- **Task instructions**: Write out exactly the lines from the start of the entries through the one that contains "digits, and from", including both.

- **Material shown**:
(** * langchain/src/util/sql_utils.ts

    A shallow embedding of the schema introspection helpers of
    [sql_utils.ts] and the properties of them that the specification states.

    JavaScript strings are modelled by [string], [Array]s by [list]s, the
    optional fields of an interface by [option]s.  A function that may
    [throw] returns a [Completion]; an [async] function that awaits the data
    source is a state transformer over the [World] (the database behind the
    data source and the console), see [Async]. *)

From Stdlib Require Import ZArith DecimalString DecimalPos DecimalZ.
From stdpp Require Import base tactics option list strings.

Local Open Scope Z_scope.

(** ** Characters that a literal cannot hold *)

(** Line feed, the backslash-n escape of the source. *)
Definition LF : string := String (Ascii.ascii_of_nat 10) "".
(** The double quote character. *)
Definition DQUOTE : string := String (Ascii.ascii_of_nat 34) "".

(** ** The JavaScript values that cross the data source boundary *)

Module Js.

(** The answer of [DataSource.query] is typed [any]; the code inspects it
    dynamically.  Numbers are the integers that JavaScript holds exactly
    and writes in plain decimal, those of absolute value at most 2^53 (no
    [NaN], no fractions, no exponent form); objects are plain objects,
    given by their own enumerable properties in enumeration order. *)
#[warnings="-register-all"] Inductive JsValue : Type :=
| JsUndefined
| JsNull
| JsBoolean (b : bool)
| JsNumber (n : Z)
| JsString (s : string)
| JsArray (elements : list JsValue)
| JsObject (properties : list (string * JsValue)).

(** [Number.prototype.toString] on an integer of absolute value at most
    2^53: its decimal numeral.  Beyond that bound JavaScript rounds the
    digits, and from 10^21 it writes an exponent; the properties below
    that depend on the digits are stated within the bound. *)
Definition Number_toString (n : Z) : string :=
  NilZero.string_of_int (Z.to_int n).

- **Answer below**:
(** * langchain/src/util/sql_utils.ts

    A shallow embedding of the schema introspection helpers of
    [sql_utils.ts] and the properties of them that the specification states.

    JavaScript strings are modelled by [string], [Array]s by [list]s, the
    optional fields of an interface by [option]s.  A function that may
    [throw] returns a [Completion]; an [async] function that awaits the data
    source is a state transformer over the [World] (the database behind the
    data source and the console), see [Async]. *)

From Stdlib Require Import ZArith DecimalString DecimalPos DecimalZ.
From stdpp Require Import base tactics option list strings.

Local Open Scope Z_scope.

(** ** Characters that a literal cannot hold *)

(** Line feed, the backslash-n escape of the source. *)
Definition LF : string := String (Ascii.ascii_of_nat 10) "".
(** The double quote character. *)
Definition DQUOTE : string := String (Ascii.ascii_of_nat 34) "".

(** ** The JavaScript values that cross the data source boundary *)

Module Js.

(** The answer of [DataSource.query] is typed [any]; the code inspects it
    dynamically.  Numbers are the integers that JavaScript holds exactly
    and writes in plain decimal, those of absolute value at most 2^53 (no
    [NaN], no fractions, no exponent form); objects are plain objects,
    given by their own enumerable properties in enumeration order. *)
#[warnings="-register-all"] Inductive JsValue : Type :=
| JsUndefined
| JsNull
| JsBoolean (b : bool)
| JsNumber (n : Z)
| JsString (s : string)
| JsArray (elements : list JsValue)
| JsObject (properties : list (string * JsValue)).

(** [Number.prototype.toString] on an integer of absolute value at most
    2^53: its decimal numeral.  Beyond that bound JavaScript rounds the
    digits, and from 10^21 it writes an exponent; the properties below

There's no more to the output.